Jeune et séropositif : "J’ai fait plusieurs tentatives de suicide"
40 ans après les premiers cas de sida et malgré d’incroyables avancées médicales, le VIH n’a toujours pas disparu. À quoi ressemble la vie de jeunes séropositifs aujourd’hui en France, en 2020 ? Témoignages.
Patricia a 21 ans et est née séropositive. Sa mère est décédée du VIH quand elle avait 5 ans et même si toute sa famille sait qu’elle est porteuse du virus, la maladie est un sujet tabou.
" Au fur et à mesure, en grandissant, j’avais juste besoin d’avoir des réponses. Par rapport à comment je l’ai eu, pourquoi…Par exemple, j’ai un grand frère, il l’a pas, une sœur, elle aussi l’a pas. Pourquoi moi ? Pourquoi pas les autres ? Et c’était ça qui me préoccupait."
Une association pour accompagner les jeunes séropositifs
C'est dans les locaux de "Dessine-moi un mouton", une association qui accompagne les jeunes séropositifs et les aide à se construire au-delà de la maladie, qu'elle a pu trouver des réponses à ses questions. Faut-il révéler sa séropositivité ? Comment l’annoncer ? Une sexualité épanouie est-elle possible ?

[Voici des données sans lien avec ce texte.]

(** * Kibana slice: the APM dashboard catalog and the log rate analysis
      results component

    Shallow embedding of
    - [dashboard_catalog.ts]: the table [AGENT_NAME_DASHBOARD_FILE_MAPPING]
      and the loader [loadDashboardFile];
    - [log_rate_analysis_results.tsx]: the handlers, effects and memoised
      values of the [LogRateAnalysisResults] component.

    A JS object used as a dictionary is a [gmap string string]; a React
    handler is a function from the values its closure captured at render
    time to a transformer of the mutable world (pending component state,
    refs, actions dispatched to the store). *)

From Stdlib Require Import PrimFloat.
From stdpp Require Import gmap strings list.

Local Open Scope string_scope.
Local Open Scope list_scope.

(* ===================================================================== *)
(** ** dashboard_catalog.ts *)
(* ===================================================================== *)

Module DashboardCatalog.

(** The object literal of lines 8-18, in source order. *)
Definition AGENT_NAME_DASHBOARD_FILE_MAPPING_entries : list (string * string) :=
  [ ("nodejs", "nodejs");
    ("opentelemetry/nodejs", "opentelemetry_nodejs");
    ("java", "java");
    ("opentelemetry/java", "opentelemetry_java");
    ("opentelemetry/java/opentelemetry-java-instrumentation", "opentelemetry_java");
    ("opentelemetry/java/elastic", "opentelemetry_java");
    ("opentelemetry/dotnet", "opentelemetry_dotnet");
    ("opentelemetry/dotnet/opentelemetry-dotnet-instrumentation", "opentelemetry_dotnet");
    ("opentelemetry/dotnet/elastic", "opentelemetry_dotnet") ].

(** [Record<string, string>]: the own properties of the object. *)
Definition AGENT_NAME_DASHBOARD_FILE_MAPPING : gmap string string :=
  list_to_map AGENT_NAME_DASHBOARD_FILE_MAPPING_entries.

(** A dynamic [import(...)] expression: the module specifier and the
    webpack chunk name given by the magic comment. *)
Record DynamicImport := mkImport {
  webpackChunkName : string;
  specifier : string
}.

(** What the promise returned by the async function is settled with:
    the promise of a dynamic import, or [undefined] when the function
    body falls off its end. *)
Inductive Returned :=
| ReturnImport (i : DynamicImport)
| ReturnUndefined.

(** [switch (filename)] compares with [===] case by case, top to bottom. *)
Definition loadDashboardFile (filename : string) : Returned :=
  if String.eqb filename "nodejs" then
    ReturnImport (mkImport "lazyNodeJsDashboard" "./nodejs.json")
  else if String.eqb filename "opentelemetry_nodejs" then
    ReturnImport (mkImport "lazyNodeJsDashboard" "./opentelemetry_nodejs.json")
  else if String.eqb filename "java" then
    ReturnImport (mkImport "lazyJavaDashboard" "./java.json")
  else if String.eqb filename "opentelemetry_java" then
    ReturnImport (mkImport "lazyJavaDashboard" "./opentelemetry_java.json")
  else if String.eqb filename "opentelemetry_dotnet" then
    ReturnImport (mkImport "lazyOtelDotnetDashboard" "./opentelemetry_dotnet.json")
  else
    ReturnUndefined.

(** The five dashboard bundles and the nine agent identifiers of the
    catalog's key space. *)
Definition bundle_names : list string :=
  [ "nodejs"; "opentelemetry_nodejs"; "java"; "opentelemetry_java";
    "opentelemetry_dotnet" ].

Definition agent_identifiers : list string :=
  [ "nodejs"; "opentelemetry/nodejs"; "java"; "opentelemetry/java";
    "opentelemetry/java/opentelemetry-java-instrumentation";
    "opentelemetry/java/elastic"; "opentelemetry/dotnet";
    "opentelemetry/dotnet/opentelemetry-dotnet-instrumentation";
    "opentelemetry/dotnet/elastic" ].

(** [loadDashboardFile(AGENT_NAME_DASHBOARD_FILE_MAPPING[key])]. Indexing
    with a key that has no entry yields a value that is none of the case
    labels ([undefined], or a member of [Object.prototype]), so the
    [switch] takes its default branch. *)
Definition loadDashboardForAgent (key : string) : Returned :=
  match AGENT_NAME_DASHBOARD_FILE_MAPPING !! key with
  | Some filename => loadDashboardFile filename
  | None => ReturnUndefined
  end.

(** The specifier is the file name between "./" and ".json". *)
Definition json_module (filename : string) : string :=
  ("./" ++ filename ++ ".json")%string.

End DashboardCatalog.

(* ===================================================================== *)
(** ** log_rate_analysis_results.tsx *)
(* ===================================================================== *)

Module LogRateAnalysis.

(** A JS [number] is an IEEE 754 binary64 value. *)
Abbreviation number := float.

(** [!x] on a number: [0], [-0] and [NaN] are falsy. *)
Definition falsy (x : number) : bool :=
  PrimFloat.eqb x 0%float || PrimFloat.is_nan x.

(** [!x] on a value of type [number | undefined]; when it is truthy the
    number is at hand. *)
Definition truthy (x : option number) : option number :=
  match x with
  | Some v => if falsy v then None else Some v
  | None => None
  end.

(** [Array.isArray(a) && a.length > 0] on a value of type
    [string[] | undefined]. *)
Definition nonEmptyArray {A} (a : option (list A)) : bool :=
  match a with
  | Some l => Nat.ltb 0 (length l)
  | None => false
  end.

(** Truthiness of a value of type [boolean | undefined]. *)
Definition isSet (b : option bool) : bool :=
  match b with
  | Some true => true
  | _ => false
  end.

(** [a.includes(d)] on an array of strings. *)
Definition includes (a : list string) (d : string) : bool :=
  existsb (String.eqb d) a.

(** [LOG_RATE_ANALYSIS_TYPE] and [LogRateAnalysisType]. *)
Inductive LogRateAnalysisType := SPIKE | DIP.

Record WindowParameters := mkWindowParameters {
  baselineMin : number;
  baselineMax : number;
  deviationMin : number;
  deviationMax : number
}.

Definition resultsGroupedOffId : string := "aiopsLogRateAnalysisGroupingOff".
Definition resultsGroupedOnId : string := "aiopsLogRateAnalysisGroupingOn".

(** The object behind [useRef(new AbortController())]: all that is
    observed of it is whether its signal has been aborted. *)
Record AbortController := mkAbortController { aborted : bool }.

(** The refs of the component (lines 184-185). *)
Record Refs := mkRefs {
  analysisStartTime : option number;
  abortCtrl : AbortController
}.

(** Slices of the store the component selects from. *)
Record LogRateAnalysisState := mkLogRateAnalysisState {
  s_analysisType : LogRateAnalysisType;
  s_earliest : option number;
  s_latest : option number;
  s_chartWindowParameters : option WindowParameters;
  s_sampleProbability : number;
  s_stickyHistogram : bool;
  s_isBrushCleared : bool
}.

Record StreamState := mkStreamState {
  s_isRunning : bool;
  s_errors : list string
}.

Record FieldCandidatesState := mkFieldCandidatesState {
  s_isLoading : bool;
  s_fieldFilterUniqueItems : list string;
  s_fieldFilterSkippedItems : list string;
  s_keywordFieldCandidates : list string;
  s_textFieldCandidates : list string
}.

Record DataView := mkDataView {
  dv_timeFieldName : option string;
  dv_getIndexPattern : string
}.

Record PerformanceMetricEvent := mkPerformanceMetricEvent {
  eventName : string;
  duration : number
}.

Section Component.

(** Types and functions the component imports from other packages. *)
Context {SignificantItem SearchQuery Http : Type}.
Context (JSON_stringify : SearchQuery -> string).
Context (getSwappedWindowParameters : WindowParameters -> WindowParameters).
Context (AIOPS_ANALYSIS_RUN_ORIGIN : string).

(** [AiopsLogRateAnalysisSchema['overrides']]: every key is optional. *)
Record Overrides := mkOverrides {
  o_loaded : option number;
  o_remainingKeywordFieldCandidates : option (list string);
  o_remainingTextFieldCandidates : option (list string);
  o_significantItems : option (list SignificantItem);
  o_regroupOnly : option bool
}.

(** [s.logRateAnalysisResults]. *)
Record ResultsState := mkResultsState {
  d_loaded : number;
  d_remainingKeywordFieldCandidates : option (list string);
  d_remainingTextFieldCandidates : option (list string);
  d_groupsMissing : option bool;
  d_significantItems : list SignificantItem;
  d_errors : list string;
  d_loadingState : option string;
  d_currentAnalysisWindowParameters : option WindowParameters
}.

Record Store := mkStore {
  logRateAnalysis : LogRateAnalysisState;
  logRateAnalysisStream : StreamState;
  logRateAnalysisResults : ResultsState;
  logRateAnalysisFieldCandidates : FieldCandidatesState
}.

(** The [useState] cells (lines 188-199). *)
Record State := mkState {
  st_groupResults : bool;
  st_overrides : option Overrides;
  st_shouldStart : bool;
  st_toggleIdSelected : string;
  st_skippedColumns : list string;
  st_skippedFields : option (list string)
}.

(** The request body of [startParams] (lines 335-351). The four keys
    spread from the window parameters are kept together. *)
Record Body := mkBody {
  b_start : number;
  b_end : number;
  b_searchQuery : string;
  b_timeFieldName : string;
  b_index : string;
  b_grouping : bool;
  b_flushFix : bool;
  b_windowParameters : WindowParameters;
  b_overrides : option Overrides;
  b_sampleProbability : number
}.

(** [startParams]. The ref object [abortCtrl] is passed by reference:
    it is the location of the controller among the refs, so whoever
    holds the parameters reads the controller the component mutates. *)
Record StartParams := mkStartParams {
  p_http : Http;
  p_endpoint : string;
  p_apiVersion : string;
  p_abortCtrl : Refs -> AbortController;
  p_body : Body;
  p_headers : list (string * string)
}.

Dans le groupe de parole de l'association, les jeunes séropositifs peuvent tout aborder. Parfois leurs joies, souvent leurs peines. " Mon père m’a rejeté. Il voulait que je rentre en Afrique. J’ai fait plusieurs tentatives de suicide. La dernière, je me suis retrouvée dans le coma pendant trois jours.» explique une jeune fille.
Difficultés à l'adolescence
"Dessine-moi un mouton" leur permet de quitter le domaine hospitalier, la maladie et les traitements. " Ils le disent très bien, quand je viens ici, « je veux juste pouvoir discuter librement avec d’autres personnes qui me comprennent.»" explique Amine, infirmier. " Et ils ont ce besoin de se dire « je ne suis pas un patient, je suis juste une personne avec cette pathologie et comment je peux vivre avec cette pathologie -à ? »"
A l’adolescence plus que jamais, la différence est au centre de toutes les préoccupations. Pour ces jeunes, elle prend beaucoup de place. Alors tous les moyens sont bons pour l’oublier. " Il y a toujours un moment où l’adolescent va arrêter de prendre son traitement en disant « qu’est-ce qui va se passer ? Est-ce que ce qu’on me dit sur la maladie est vrai ? Et puis jouer sur cette question de risque ? Peut-être que je ne suis pas contagieux. Peut-être que si.»" explique Sophia, la psychologue.
" « Est-ce qu’il y a un danger, est-ce que ce qu’on me dit autour de la maladie est vrai ou pas et c’est souvent sa manière à lui de s’approprier cette maladie qui jusqu’alors était contrôlée par les parents.»"
" Je croyais pas qu’avec cette maladie, on puisse faire un enfant séronégatif "
Avec la maladie, le lien mère enfant est parfois abîmé. L’association est aussi là pour le restaurer. Elodie était enceinte de 3 mois quand elle a découvert qu’elle était séropositive. A l’époque les médecins l’ont rassurée : grâce aux traitements, sa charge virale sera indétectable et son enfant en bonne santé.
" Je croyais pas qu’avec cette maladie, on puisse faire un enfant séronégatif, qui est bien portant. Moi je croyais pas. Le jour du résultat, c’est un jour qu’on ne peut jamais oublier. Ah ouais, j’ai oublié ma maladie en même temps."
Oublier la maladie, c’est la promesse faites à ceux et celles qui franchissent cette porte. Convaincre malgré le virus, qu’il est possible d’être mère, d’avoir une vie professionnelle, une vie sentimentale. Une vie, tout court.